La proposition est limitée au seul terrorisme et permet d’offrir un cadre légal, comme ce fut le cas déjà pour l’article 458bis du code pénal ces cinq dernières années.
Pour aucune autre infraction, mis à part les cas visés à l’article 458 bis, la loi ne permettra de déroger à ce principe important du secret professionnel.
Cette obligation est limitée car, comme vous ne le savez peut-être pas encore, les informations concernant des données médicales revêtant un caractère personnel resteront totalement couvertes par le secret médical.
La légalité de ce projet a été confirmée par le Conseil d’Etat. La proposition lui a en effet été soumise pour avis. Ce dernier n’a aucun commentaire sur le principe de l’obligation passive. Sur le principe de l’obligation active, des amendements ont été déposés afin de répondre à ses observations.
La proposition de loi ne vise pas à demander aux acteurs sociaux de faire le travail de la police, mais bien de signaler les agissements suspects terroristes dont ils sont les témoins et de collaborer avec les services judiciaires dans le cadre d’enquêtes terroristes.
Cette philosophie est d’ailleurs appliquée par FEDASIL et les centres fermés, comme ils ont pu le rappeler en commission d’enquête ce mercredi pour les travailleurs sociaux aussi.

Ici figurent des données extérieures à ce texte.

(* ===== verification/StatusStore.v ===== *)
(** * The status store ([status_store.py])

    Durable operator state: five maps, three timestamps, one counter and the
    deferred events, all in the CR's [.status], written by read-modify-merge-
    patch cycles that retry on a 409.  The first half of the file is the code;
    [StatusStoreFacts] holds the lemmas and theorems. *)
From S2P Require Import Prelude PyValue Effects Logic PyTime Services StatusRecords.

(** ** Constants *)

Definition SOFT_STOPS := "softStops".
Definition REQUEUES := "requeues".
Definition STARTED_SINCE := "startedSince".
Definition ARCHIVED_ANALYSES := "archivedAnalyses".
Definition STOPPED_ANALYSES := "stoppedAnalyses".
Definition LAST_RECYCLE_AT := "lastRecycleAt".
Definition LAST_WEB_BACKGROUND_RESTART_AT := "lastWebBackgroundRestart".
Definition STALL_WINDOW_STARTED_AT := "stallWindowStartedAt".
Definition WEB_BACKGROUND_INEFFECTIVE_RESTARTS := "webBackgroundIneffectiveRestarts".
Definition DEFERRED_EVENTS := "deferredEvents".

Definition MAX_CONFLICT_RETRIES : nat := 5.
Definition JITTER_CEILING_SECONDS : Q := 30.
Definition STATUS_MAP_MAX_ENTRIES : Z := 10000.
Definition STATUS_ENTRY_MAX_AGE_DAYS : Z := 30.
Definition STATUS_MAP_CAPPED_EVENT := "StatusMapCapped".

Definition _STATUS_MAP_FIELDS : list string :=
  [SOFT_STOPS; REQUEUES; STARTED_SINCE; ARCHIVED_ANALYSES; STOPPED_ANALYSES].

(** A [StatusStore] instance: the CR it serves. *)
Record Store := MkStore { store_namespace : string; store_name : string }.

(** The module-level sink [_emit_status_map_event] ([set_event_sink]). *)
Class StatusEventSink (W P : Type) :=
  _emit_status_map_event : string → string → string → string → M W P unit.

(** [_conflict_backoff] for the given draw of [random.random()] *)
Definition _conflict_backoff (attempt : Z) (draw : Q) : Q :=
  let b := (inject_Z (2 ^ (attempt - 1)) * ((1 # 2) + draw))%Q in
  if Qle_bool b JITTER_CEILING_SECONDS then b else JITTER_CEILING_SECONDS.

(** What a cap eviction removes: the [n] first keys in code-point order, those
    the watchdog last saw alive only when no other key is left. *)
Definition evicted_for (protected : gset string) (current : gmap string pv) (n : nat) : list string :=
  let keys := sorted_strings (map_to_list current).*1 in
  take n (filter (.∉ protected) keys ++ filter (.∈ protected) keys).

(** [{k: None for k in evicted} ∪ {k: v | k not evicted}], then [key] *)
Definition cap_patch (current : gmap string pv) (evicted : list string) (key : string) (encoded : pv)
  : gmap string pv :=
  <[key := encoded]>
    (gset_to_gmap PNone (list_to_set evicted) ∪ filter (λ kv, kv.1 ∉ evicted) current).

Section StatusStore.
Context {W P : Type} `{CustomObjectsApi W} `{Entropy W} `{StatusEventSink W P} `{KeyOrder}.
Implicit Types self : Store.

Definition self_labels self : labels :=
  [("namespace", store_namespace self); ("name", store_name self)].

Definition set_cache (c : option (gmap string pv)) : M W P unit :=
  g ← get_shared; set_shared (StoreMem (protected_anchor_keys g) c).

(** ** Core I/O *)

(** One size gauge per status map that is a mapping or absent. *)
Definition stamp_map_entries self (status : gmap string pv) : M W P unit :=
  foreach _STATUS_MAP_FIELDS (λ field,
    let ls := self_labels self ++ [("map_name", field)] in
    match dget status field with
    | PDict m => gauge "STATUS_MAP_ENTRIES" ls (MInt (Z.of_nat (size m)))
    | PNone => gauge "STATUS_MAP_ENTRIES" ls (MInt 0)
    | _ => mret tt
    end).

Definition _read_status self : M W P (gmap string pv) :=
  obj ← observe_duration "KUBE_API_REQUEST_DURATION_SECONDS" [("verb", "get")]
          (get_namespaced_custom_object_status (store_namespace self) (store_name self));
  status ← of_res (status_of_object obj);
  stamp_map_entries self status;;
  set_cache (Some status);;
  mret status.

Au vu de tous ces éléments, permettez-moi de ne pas partager votre analyse quant à une potentielle dérive totalitaire. Je garde une grande confiance en notre système démocratique, qui est suffisamment mûr pour mener un débat serein, y compris lorsque des valeurs essentielles sont en balance.
D’ailleurs, il revient au Parlement de se prononcer sur le contenu de cette proposition.
Enfin, j’aimerais, une nouvelle fois, saluer le comportement exemplaire tous les services de secours lors des attentats du 22 mars 2016, en ce compris les hôpitaux de votre université.
Je vous prie d’agréer, Monsieur le Recteur, mes salutations distinguées.